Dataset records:
******
Definition with_values (d : Distribution) (vs : list ClusterValue) : Distribution := {|
  di_Scope := di_Scope d; di_Scanner := di_Scanner d; di_Field := di_Field d; di_Kind := di_Kind d;
  di_Values := vs; di_Median := di_Median d; di_MAD := di_MAD d; di_Band := di_Band d;
  di_Threshold := di_Threshold d; di_Mode := di_Mode d; di_ModeShare := di_ModeShare d;
  di_Consensus := di_Consensus d; di_SampleSize := di_SampleSize d; di_Exact := di_Exact d;
  di_LimitedSample := di_LimitedSample d; di_Mass := di_Mass d |}.

Definition with_mass (d : Distribution) (mass : float64) : Distribution := {|
  di_Scope := di_Scope d; di_Scanner := di_Scanner d; di_Field := di_Field d; di_Kind := di_Kind d;
  di_Values := di_Values d; di_Median := di_Median d; di_MAD := di_MAD d; di_Band := di_Band d;
  di_Threshold := di_Threshold d; di_Mode := di_Mode d; di_ModeShare := di_ModeShare d;
  di_Consensus := di_Consensus d; di_SampleSize := di_SampleSize d; di_Exact := di_Exact d;
  di_LimitedSample := di_LimitedSample d; di_Mass := mass |}.

(** [dist.Scanner], [dist.Field] and [dist.Scope]. *)
Definition with_place (d : Distribution) (scope scanner field : string) : Distribution := {|
  di_Scope := scope; di_Scanner := scanner; di_Field := field; di_Kind := di_Kind d;
  di_Values := di_Values d; di_Median := di_Median d; di_MAD := di_MAD d; di_Band := di_Band d;
  di_Threshold := di_Threshold d; di_Mode := di_Mode d; di_ModeShare := di_ModeShare d;
  di_Consensus := di_Consensus d; di_SampleSize := di_SampleSize d; di_Exact := di_Exact d;
  di_LimitedSample := di_LimitedSample d; di_Mass := di_Mass d |}.

(** An outlier result as a detector builds it: the caller stamps the scope. *)
Definition with_scope (scope : string) (o : OutlierResult) : OutlierResult := {|
  or_Cluster := or_Cluster o; or_Field := or_Field o; or_Value := or_Value o; or_FleetNorm := or_FleetNorm o;
  or_Deviation := or_Deviation o; or_Scanner := or_Scanner o; or_Severity := or_Severity o; or_Scope := scope;
  or_Kind := or_Kind o; or_Median := or_Median o; or_MAD := or_MAD o; or_Mode := or_Mode o;
  or_ModeShare := or_ModeShare o; or_Consensus := or_Consensus o; or_Missing := or_Missing o;
  or_SampleSize := or_SampleSize o; or_Threshold := or_Threshold o; or_Z := or_Z o;
  or_ExplainedBy := or_ExplainedBy o; or_LimitedSample := or_LimitedSample o; or_Exact := or_Exact o;
  or_Favorable := or_Favorable o |}.

Definition mark_value (byCluster : gmap string OutlierResult) (z : bool) (v : ClusterValue) : ClusterValue :=
  match byCluster !! cv_Cluster v with
  | None => v
  | Some o => {| cv_Cluster := cv_Cluster v; cv_Number := cv_Number v; cv_Text := cv_Text v; cv_Size := cv_Size v;
                 cv_Missing := cv_Missing v; cv_Z := if z then or_Z o else cv_Z v; cv_Outlier := true;
                 cv_Explained := cv_Explained v |}
  end.

Definition markOutliers (d : Distribution) (outliers : list OutlierResult) (z : bool) : Distribution :=
  let byCluster := fold_left (fun m o => <[or_Cluster o := o]> m) outliers (∅ : gmap string OutlierResult) in
  with_values d (map (mark_value byCluster z) (di_Values d)).

Definition deviationMass (dists : list Distribution) (normZ : Distribution -> ClusterValue -> float64) :
  gmap string float64 :=
  fold_left (fun out d =>
    if String.eqb (di_Scope d) NormScopeFleet
    then fold_left (fun out v =>
           let m := f_min (f_abs (normZ d v)) maxMassZ in
           if f_eqb m f_zero then out
           else <[cv_Cluster v := f_add (default f_zero (out !! cv_Cluster v)) m]> out) (di_Values d) out
    else out) dists ∅.

Definition dist_less (a b : Distribution) : bool :=
  let fa := String.eqb (di_Scope a) NormScopeFleet in
  let fb := String.eqb (di_Scope b) NormScopeFleet in
  if negb (Bool.eqb fa fb) then fa
  else if negb (String.eqb (di_Scope a) (di_Scope b)) then str_ltb (di_Scope a) (di_Scope b)
  else if negb (f_eqb (di_Mass a) (di_Mass b)) then f_ltb (di_Mass b) (di_Mass a)
  else if negb (String.eqb (di_Scanner a) (di_Scanner b)) then str_ltb (di_Scanner a) (di_Scanner b)
  else str_ltb (di_Field a) (di_Field b).

Definition sortDistributions (dists : list Distribution) : list Distribution := isort dist_less dists.

(** ** outlier.go: the detectors *)

(** The order of [sortOutliers]: its chain of [!=] tests compares key by key. *)
Definition outlier_cmp : OutlierResult -> OutlierResult -> comparison :=
  cmp_lex (cmp_rev (cmp_on (fun o => SeverityRank (or_Severity o)) Nat.compare))
    (cmp_lex (cmp_on or_Scanner String.compare)
      (cmp_lex (cmp_on or_Cluster String.compare) (cmp_on or_Field String.compare))).

Definition sortOutliers (outliers : list OutlierResult) : list OutlierResult := isort (less_of outlier_cmp) outliers.

Definition cappedZ (z : float64) : float64 := if f_is_inf z then f_copysign maxReportedDeviation z else z.

(** [madScale * (v - median) / mad]. *)
Definition mod_z (v median mad : float64) : float64 := f_div (f_mul madScale (f_sub v median)) mad.

Definition numeric_outlier (scannerName field : string) (n : nat) (threshold median mad : float64)
  (cv : string * float64) : list OutlierResult :=
  let '(c, v) := cv in
  let zScore := cappedZ (mod_z v median mad) in
  let absZ := f_abs zScore in
  if f_ltb threshold absZ then
    let '(sev, favorable) := numericSeverity scannerName field (f_sub v median) in
    [{| or_Cluster := c; or_Field := field; or_Value := formatNum v; or_FleetNorm := formatNum median;
        or_Deviation := absZ; or_Scanner := scannerName; or_Severity := sev; or_Scope := "";
        or_Kind := NormKindNumeric; or_Median := median; or_MAD := mad; or_Mode := ""; or_ModeShare := f_zero;
        or_Consensus := []; or_Missing := []; or_SampleSize := n; or_Threshold := threshold; or_Z := zScore;
        or_ExplainedBy := ""; or_LimitedSample := false; or_Exact := false; or_Favorable := favorable |}]
  else [].

Definition exact_outlier (scannerName field : string) (n : nat) (median share : float64)
  (cv : string * float64) : list OutlierResult :=
  let '(c, v) := cv in
  if f_eqb v median then []
  else
    let '(sev, favorable) := numericSeverity scannerName field (f_sub v median) in
    [{| or_Cluster := c; or_Field := field; or_Value := formatNum v; or_FleetNorm := formatNum median;
        or_Deviation := f_zero; or_Scanner := scannerName; or_Severity := sev; or_Scope := "";
        or_Kind := NormKindNumeric; or_Median := median; or_MAD := f_zero; or_Mode := ""; or_ModeShare := share;
        or_Consensus := []; or_Missing := []; or_SampleSize := n; or_Threshold := minStringModeMass;
        or_Z := f_zero; or_ExplainedBy := ""; or_LimitedSample := false; or_Exact := true;
        or_Favorable := favorable |}].

Definition count_eq (median : float64) (pop : list (string * float64)) : nat :=
  length (List.filter (fun cv => f_eqb (snd cv) median) pop).

Definition with_exact (d : Distribution) (share threshold : float64) : Distribution := {|
  di_Scope := di_Scope d; di_Scanner := di_Scanner d; di_Field := di_Field d; di_Kind := di_Kind d;
  di_Values := di_Values d; di_Median := di_Median d; di_MAD := di_MAD d; di_Band := di_Band d;
  di_Threshold := threshold; di_Mode := di_Mode d; di_ModeShare := share;
  di_Consensus := di_Consensus d; di_SampleSize := di_SampleSize d; di_Exact := true;
  di_LimitedSample := di_LimitedSample d; di_Mass := di_Mass d |}.

(** The results, and the distribution the source updates in place. *)
Definition exactOutliers (pop : list (string * float64)) (median : float64) (field scannerName : string)
  (dist : Distribution) : list OutlierResult * Distribution :=
  let share := share_of (count_eq median pop) (length pop) in
  let dist := with_exact dist share minStringModeMass in
  if f_ltb share minStringModeMass then ([], dist)
  else
    let outliers := flat_map (exact_outlier scannerName field (length pop) median share) pop in
    let dist := markOutliers dist outliers false in
    (outliers, with_mass dist (massOf dist)).

Definition value_zero (c : string) : ClusterValue := {|
  cv_Cluster := c; cv_Number := None; cv_Text := ""; cv_Size := 0; cv_Missing := []; cv_Z := f_zero;
  cv_Outlier := false; cv_Explained := "" |}.

Definition num_value (median mad : float64) (cv : string * float64) : ClusterValue := {|
  cv_Cluster := fst cv; cv_Number := Some (snd cv); cv_Text := ""; cv_Size := 0; cv_Missing := [];
  cv_Z := if f_eqb mad f_zero then f_zero else cappedZ (mod_z (snd cv) median mad);
  cv_Outlier := false; cv_Explained := "" |}.

Definition dist_of (kind : string) (values : list ClusterValue) (n : nat) (threshold : float64) : Distribution := {|
  di_Scope := ""; di_Scanner := ""; di_Field := ""; di_Kind := kind; di_Values := values; di_Median := f_zero;
  di_MAD := f_zero; di_Band := f_zero; di_Threshold := threshold; di_Mode := ""; di_ModeShare := f_zero;
  di_Consensus := []; di_SampleSize := n; di_Exact := false; di_LimitedSample := false; di_Mass := f_zero |}.

Definition with_numeric (d : Distribution) (median mad band : float64) : Distribution := {|
  di_Scope := di_Scope d; di_Scanner := di_Scanner d; di_Field := di_Field d; di_Kind := di_Kind d;
  di_Values := di_Values d; di_Median := median; di_MAD := mad; di_Band := band;
  di_Threshold := di_Threshold d; di_Mode := di_Mode d; di_ModeShare := di_ModeShare d;
  di_Consensus := di_Consensus d; di_SampleSize := di_SampleSize d; di_Exact := di_Exact d;
  di_LimitedSample := di_LimitedSample d; di_Mass := di_Mass d |}.

(** [clusterVals]: the population as the Go map holds it. *)
Definition as_map {A} (pop : list (string * A)) : gmap string A := list_to_map pop.

Definition detectNumericOutliers (clusters : list string) (flat : flatMap) (field scannerName : string)
  (threshold : float64) : list OutlierResult * option Distribution :=
  let pop := num_pop clusters flat field in
  let vals := map snd pop in
  if length vals <? minMADSample then ([], None)
  else
    let median := Median vals in
    let mad := computeMAD vals median in
    let dist := with_numeric (dist_of NormKindNumeric (map (num_value median mad) pop) (length vals) threshold)
                  median mad f_zero in
    if f_eqb mad f_zero then
      let '(outliers, dist) := exactOutliers pop median field scannerName dist in (outliers, Some dist)
    else
      let dist := with_numeric dist median mad (f_div (f_mul threshold mad) madScale) in
      let outliers := flat_map (numeric_outlier scannerName field (length vals) threshold median mad)
                        (map_to_list (as_map pop)) in
      let dist := markOutliers dist outliers false in
      (outliers, Some (with_mass dist (massOf dist))).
******
WHAT TO PRODUCE >> A verbatim transcription is needed of the lines above, starting at the line with "Definition markOutliers (d" and ending at the line with "let m := f_min", both included, and of nothing else.

RESPONSE TO THE EXERCISE >>
Definition markOutliers (d : Distribution) (outliers : list OutlierResult) (z : bool) : Distribution :=
  let byCluster := fold_left (fun m o => <[or_Cluster o := o]> m) outliers (∅ : gmap string OutlierResult) in
  with_values d (map (mark_value byCluster z) (di_Values d)).

Definition deviationMass (dists : list Distribution) (normZ : Distribution -> ClusterValue -> float64) :
  gmap string float64 :=
  fold_left (fun out d =>
    if String.eqb (di_Scope d) NormScopeFleet
    then fold_left (fun out v =>
           let m := f_min (f_abs (normZ d v)) maxMassZ in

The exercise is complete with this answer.